Par Christine Coste · Le Journal des Arts

Le 30 mars 2016 - 741 mots

PARIS

La rétrospective de l’artiste portugaise rassemble ses œuvres des années 1960 à nos jours dans un parcours qui raconte l’évolution de son travail sur le corps et sa définition dans l’espace.

PARIS - Depuis son invention, la photographie est utilisée pour capturer des performances devant l’objectif. Alors que « Performing for the Camera » à la Tate Modern parcourt leurs différentes relations, du simple enregistrement à l’exploration de l’identité, la rétrospective d’Helena Almeida (née en 1934 à Lisbonne), au Jeu de paume expose  la grande cohérence de l’œuvre de cette figure de l’art conceptuel et de la performance, largement méconnue en France. Jusqu’à présent, son travail a été montré en filigrane par les galeries parisiennes. Son dernier solo show, organisé par la galerie Les filles du Calvaire, remonte au printemps 2011. Le parcours – conçu par Marta Moreira de Almeida et João Ribas du Museu de Arte Contemporânea de Serralves à Porto, coproducteur de l’exposition avec le Centre d’art contemporain Wiels à Bruxelles – offre pour la première fois une vision globale du travail de l’artiste portugaise qui, par deux fois, a représenté son pays à la Biennale de Venise en 1982, puis en 2005.

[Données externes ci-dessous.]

(** *** [LogGrepCommand] *)

Definition LogGrep__grepLog (env : Env) (window date regex : string)
  : M unit :=
  let aIrcLog := IrcLog.__init__ (env_home env) (env_network env)
                                 (env_user env) window date in
  if negb (IrcLog.Exists (env_fs env) aIrcLog) then
    PrintErr ("No such log file for " ++ window ++ " on " ++ date
                ++ " (" ++ IrcLog.GetPath aIrcLog ++ ")")
  else
    Print ("Content of " ++ IrcLog.GetPath aIrcLog ++ " matching "
             ++ regex ++ ":") ;;
    try_except
      (match re_compile regex with
       | inl msg => raise (ReError msg)
       | inr search =>
           bind (IrcLog.__enter__ (env_fs env) aIrcLog)
                (fun f =>
                   textio.iterate f
                     (fun line =>
                        if search line then Print line else ret tt))
       end)
      (fun e => PrintErr (exn_str e)).

Definition LogGrep_DoPerform (self : Attrs) (env : Env)
           (args : list string) : M unit :=
  match args with
  | [aWindow; aDate; aRegex] => LogGrep__grepLog env aWindow aDate aRegex
  | _ => Help self
  end.

Definition LogGrepCommand : AbstractLogViewerCommand :=
  mkCommand
    (_setDescription
       (_setArgumentString (_setCommand Abstract__init__ "LogGrep")
                           "<window> <date> <regex>")
       "Grep log file for window and date (current network) with regex.")
    LogGrep_DoPerform.

(** *** [LogDatesCommand] *)

Definition LogDates_DoPerform (self : Attrs) (env : Env)
           (args : list string) : M unit :=
  match args with
  | [aWindow] =>
      let aPathBuilder :=
        IrcLogPathBuilder.__init__ (env_network env) (env_user env) in
      let aDates :=
        IrcLogPathBuilder.GetLogsDates (env_home env) (env_fs env)
                                       aPathBuilder aWindow in
      if (0 <? List.length aDates)%nat then
        Print ("List of all available log date for window "
                 ++ aWindow ++ ":") ;;
        for_each (sorted aDates) Print
      else
        PrintErr ("No such logs for window " ++ aWindow)
  | _ => Help self
  end.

Les cinquante années de création, appréhendées chronologiquement dans leurs évolutions et transitions, font résonner les préoccupations d’une artiste en prise avec son temps et sa propre liberté acquise « après avoir avalé la peinture », comme elle le rappelle dans l’entretien réalisé pour le catalogue. « J’ai fait tout ce qu’il était possible de faire à la peinture. Ensuite, une fois ma négociation avec la peinture achevée, je me suis sentie libre. À présent, je suis moi et mon œuvre. » Le titre à lui seul donné aux séries « Habiter la peinture », « Habiter la toile » ou « Habiter le dessin » (réalisées au cours des années 1970) situe parfaitement son intention et son positionnement. Ils se perçoivent dès la première salle avec ces tableaux sans titre des années 1967 et 1968, au châssis et à la toile qu’elle se fait un malin plaisir de reconfigurer en fenêtre, mais encore au rideau ou au store à moitié baissé, tiré ou tombant en plis.

Dépasser le plan pictural
Elle situe le point de basculement avec « la rencontre avec Lucio Fontana à la Biennale de la Venise en 1966 ». Elle achève alors ses études de peinture à l’École des beaux-arts de Lisbonne. Dans la veine de toute une génération d’artistes des années 1960 à 1970, Helena Almeida a modifié le rapport au tableau, ses limites physiques et le regard qu’on peut lui porter. Qu’elle s’enroule dans la toile, se colle à elle ou recouvre de peinture bleue et au pinceau le reflet de son visage dans le miroir : elle ne cesse de mettre en scène l’acte de peindre. Sa propre personne incarne, via la photographie ou la vidéo, ses réflexions vis-à-vis de la peinture avant d’« expérimenter des émotions différentes de celle de devoir abandonner la peinture ». Dans l’espace clos de l’atelier vide ou à partir de la feuille de dessin vierge et de fil de crin de cheval, Helena Almeida chorégraphie, exécute et donne à ressentir, en une économie de gestes, des états ludiques ou graves. Elle n’est à aucun moment dans l’autoreprésentation ni dans un discours féministe. Elle-même le précise dans le catalogue.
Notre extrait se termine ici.